Cost is the argument that keeps open-source AI competitive with closed models. Not just benchmark numbers. Not just parameter counts. The actual dollar cost of running inference at scale, which is where most frontier models quietly become impractical for smaller teams and startups. DeepSeek V4 launched this week with a pricing structure and context efficiency architecture that makes that argument more forcefully than anything the open-source ecosystem has produced before.
Two models. DeepSeek-V4-Pro: 1.6 trillion total parameters, 49 billion active, 33 trillion pre-trained tokens, 1 million token context window. DeepSeek-V4-Flash: 284 billion total parameters, 13 billion active, 32 trillion pre-trained tokens, same 1 million context window. Both are fully open-sourced with weights on Hugging Face. Both are available via API today.
DeepSeek V4 Benchmark Results
The coding numbers are where V4-Pro makes its clearest statement. On Codeforces, it scores 3206 — above GPT-5.4 xHigh at 3168 and Gemini-3.1-Pro-High at 3052. On LiveCodeBench, it scores 93.5 versus Claude Opus 4.6 Max at 88.8 and Gemini at 91.7. On SWE-Verified, it matches Claude at 80.6 and ties Gemini at 80.6. These are not cherry-picked categories. They represent the full range of agentic coding evaluation.
On IMOAnswerBench for mathematical reasoning, V4-Pro scores 89.8. GPT-5.4 scores 91.4. Claude Opus 4.6 scores 75.3. Gemini scores 81.0. On HMMT 2026 February, V4-Pro scores 95.2 versus GPT-5.4’s 97.7 and Claude’s 96.2. The knowledge and reasoning benchmarks place V4-Pro clearly among the top closed-source models, not below them.
V4-Flash, the smaller model, holds up better than you’d expect given its size. On Apex Shortlist it scores 85.7. On SWE-Verified it reaches 79.0. On GPQA Diamond it scores 88.1 versus V4-Pro’s 90.1. For workloads that don’t need the full V4-Pro capability, Flash covers most of the ground at significantly lower cost and faster response times.

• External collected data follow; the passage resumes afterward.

Fixpoint search_from (r : regex) (pre s : text) : option rmatch :=
  match match_here r pre s with
  | Some m => Some m
  | None =>
      match s with
      | [] => None
      | x :: s' => search_from r (x :: pre) s'
      end
  end.

(** [re.search(r, s)]: the match at the leftmost position that has one.  It
    is also the first element of [re.findall(r, s)] when that list is not
    empty. *)
Definition re_search (r : regex) (s : text) : option rmatch :=
  search_from r [] s.

(** ** Pattern syntax *)

Definition seqs (rs : list regex) : regex := fold_right Seq Eps rs.
Definition opt (r : regex) : regex := Alt r Eps.            (* r? *)
Definition plus (p : cp -> bool) : regex := Seq (Cls p) (Star true p).  (* [p]+ *)
Fixpoint times (n : nat) (p : cp -> bool) : regex :=        (* [p]{n} *)
  match n with O => Eps | S n' => Seq (Cls p) (times n' p) end.
Fixpoint upto (n : nat) (p : cp -> bool) : regex :=         (* [p]{0,n} *)
  match n with O => Eps | S n' => opt (Seq (Cls p) (upto n' p)) end.

Definition is_char (a : ascii) (c : cp) : bool := (c =? chr a)%N.
Definition one_of (s : string) (c : cp) : bool :=
  existsb (fun a => (c =? chr a)%N) (list_ascii_of_string s).
Arguments is_char a%_char c.
Arguments one_of s%_string c.
Definition any_char (_ : cp) : bool := true.                (* . with DOTALL *)

(** A literal character. *)
Definition lit (a : ascii) : regex := Cls (is_char a).
Definition lits (s : string) : regex := seqs (map lit (list_ascii_of_string s)).
Arguments lit a%_char.
Arguments lits s%_string.

(** ** IGNORECASE on [str] patterns

    [re] compares the simple lowercase of the text character with the
    lowercased pattern character, and adds a few fixed equivalences.  For
    the ASCII letters this gives, besides the two cases of the letter:
    U+0130 and U+0131 for "i", U+017F for "s", U+212A for "k". *)
Definition ci_extra (l c : cp) : bool :=
  ((l =? 105) && ((c =? 304) || (c =? 305))
   || (l =? 115) && (c =? 383)
   || (l =? 107) && (c =? 8490))%N.

(** A pattern character [a] under IGNORECASE. *)
Definition is_char_ci (a : ascii) (c : cp) : bool :=
  let l := lower_ascii_char (chr a) in
  if is_lower_ascii l
  then (c =? l)%N || (c =? l - 32)%N || ci_extra l c
  else (c =? l)%N.

Definition ilit (a : ascii) : regex := Cls (is_char_ci a).
Definition ilits (s : string) : regex := seqs (map ilit (list_ascii_of_string s)).
Arguments is_char_ci a%_char c.
Arguments ilit a%_char.
Arguments ilits s%_string.

(** [[a-zA-Z]] under IGNORECASE: the 52 ASCII letters and the four
    characters above. *)
Definition is_letter_ci (c : cp) : bool :=
  is_letter_ascii c || (c =? 304)%N || (c =? 305)%N || (c =? 383)%N
  || (c =? 8490)%N.

Definition is_nl (c : cp) : bool := (c =? NL)%N.
Definition nl : regex := Cls is_nl.                          (* \n *)

Definition is_some {X : Type} (o : option X) : bool :=
  match o with Some _ => true | None => false end.

Definition text_eqb (a b : text) : bool :=
  if text_eq_dec a b then true else false.

(* ------------------------------------------------------------------ *)
(** * resume_parser.py *)

(** The dictionary [parse_resume_info] returns. *)
Record CandidateRecord := {
  name : option text;
  email : option text;
  phone : option text;
  skills : list text;
  experience : list text;
  education : list text;
  raw_text : text
}.

(** An entity of [doc.ents]: [ent.label_] and [ent.text]. *)
Record entity := { label_ : text; ent_text : text }.

(** [sort(key=len, reverse=True)]: stable, longest first. *)
Fixpoint insert_by_len (x : text) (l : list text) : list text :=
  match l with
  | [] => [x]
  | y :: l' =>
      if (length y <=? length x)%nat then x :: l else y :: insert_by_len x l'
  end.

Definition sort_len_desc (l : list text) : list text :=
  fold_right insert_by_len [] l.

(** The patterns of [parse_resume_info] that do not depend on the input. *)

(** [[a-zA-Z0-9._%+-]] *)
Definition email_local (c : cp) : bool :=
  is_letter_ascii c || is_digit_ascii c || one_of "._%+-" c.
(** [[a-zA-Z0-9.-]] *)
Definition email_domain (c : cp) : bool :=
  is_letter_ascii c || is_digit_ascii c || one_of ".-" c.

(** [[a-zA-Z0-9._%+-]+@[a-zA-Z0-9.-]+\.[a-zA-Z]{2,}] *)
Definition email_pattern : regex :=
  seqs [plus email_local; lit "@"; plus email_domain; lit ".";
        Cls is_letter_ascii; Cls is_letter_ascii; Star true is_letter_ascii].

(** [[a-zA-Z\s]] under IGNORECASE *)
Definition letter_or_space (c : cp) : bool := is_letter_ci c || isspace c.

(** [(?:university|institute|college|school)\s+of\s+([a-zA-Z\s]+)|([a-zA-Z\s]+(?:university|institute|college))],
    IGNORECASE *)
Definition university_pattern : regex :=
  Alt (seqs [Alt (ilits "university")
               (Alt (ilits "institute") (Alt (ilits "college") (ilits "school")));
             plus isspace; ilits "of"; plus isspace;
             Grp 1 (plus letter_or_space)])
      (Grp 2 (seqs [plus letter_or_space;
                    Alt (ilits "university")
                      (Alt (ilits "institute") (ilits "college"))])).

(** [[^.\n]] *)
Definition not_dot_nl (c : cp) : bool := negb (is_char "." c || is_nl c).

(** An abbreviated degree, [a\.?\s?b], IGNORECASE *)
Definition abbr (a b : string) : regex :=
  seqs [ilits a; opt (lit "."); opt (Cls isspace); ilits b].
Arguments abbr (a b)%_string.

The Architecture Behind DeepSeek V4’s Context Efficiency
One million token context is the default across all official DeepSeek services now. Not a premium tier. Not a separate API endpoint. The standard. Getting there without making inference prohibitively expensive required architectural work that goes beyond standard attention mechanisms.
DeepSeek V4 introduces token-wise compression combined with DSA (DeepSeek Sparse Attention). The effect shows up in the compute and memory cost curves as context length increases. V3.2 scales linearly in both TFLOPs per token and KV cache memory requirements as you extend context. V4-Pro stays dramatically flatter. V4-Flash is even lower. At 1 million tokens, the difference between V3.2 and V4-Pro in cumulative KV cache size is roughly 10x. That’s not a marginal improvement. That’s the difference between 1M context being practical and 1M context being a cost that most deployments can’t absorb.

Pricing: Where DeepSeek V4 Changes the Conversation
V4-Pro API pricing: $0.145 per million tokens on cache hit input, $1.74 on cache miss input, $3.48 on output. V4-Flash: $0.028 cache hit input, $0.14 cache miss input, $0.28 output. Both with 1 million token context.
For comparison: Claude Opus 4.6 runs at $15 per million input tokens and $75 per million output tokens. GPT-5.4 at $5 input and $30 output. Gemini 3.1 Pro at comparable tiers. V4-Pro at $1.74 input and $3.48 output represents a roughly 4-10x cost reduction depending on the competitor. V4-Flash at $0.14 input and $0.28 output is in a different category entirely for high-volume applications.
That pricing structure, combined with open weights, changes the calculus for any team evaluating whether to build on a closed frontier model or invest in self-hosting. The benchmark gap is small enough that the cost difference dominates the decision for most use cases.

Model Specs and Access
Both models are available now. API access uses the existing DeepSeek base URL — just update the model parameter to deepseek-v4-pro or deepseek-v4-flash. The API supports both OpenAI ChatCompletions and Anthropic API formats. Both models support Thinking and Non-Thinking modes with the 1M context window.
Important for existing users: deepseek-chat and deepseek-reasoner will be retired and inaccessible after July 24th, 2026 at 15:59 UTC. They are currently routing to V4-Flash non-thinking and thinking respectively, but the old model names will stop working at that date.
On the web interface at chat.deepseek.com, V4-Pro runs in Expert Mode and V4-Flash runs in Instant Mode. Open weights are available on Hugging Face for self-hosting. DeepSeek V4-Pro is already integrated with Claude Code, OpenClaw, and OpenCode for agentic coding workflows.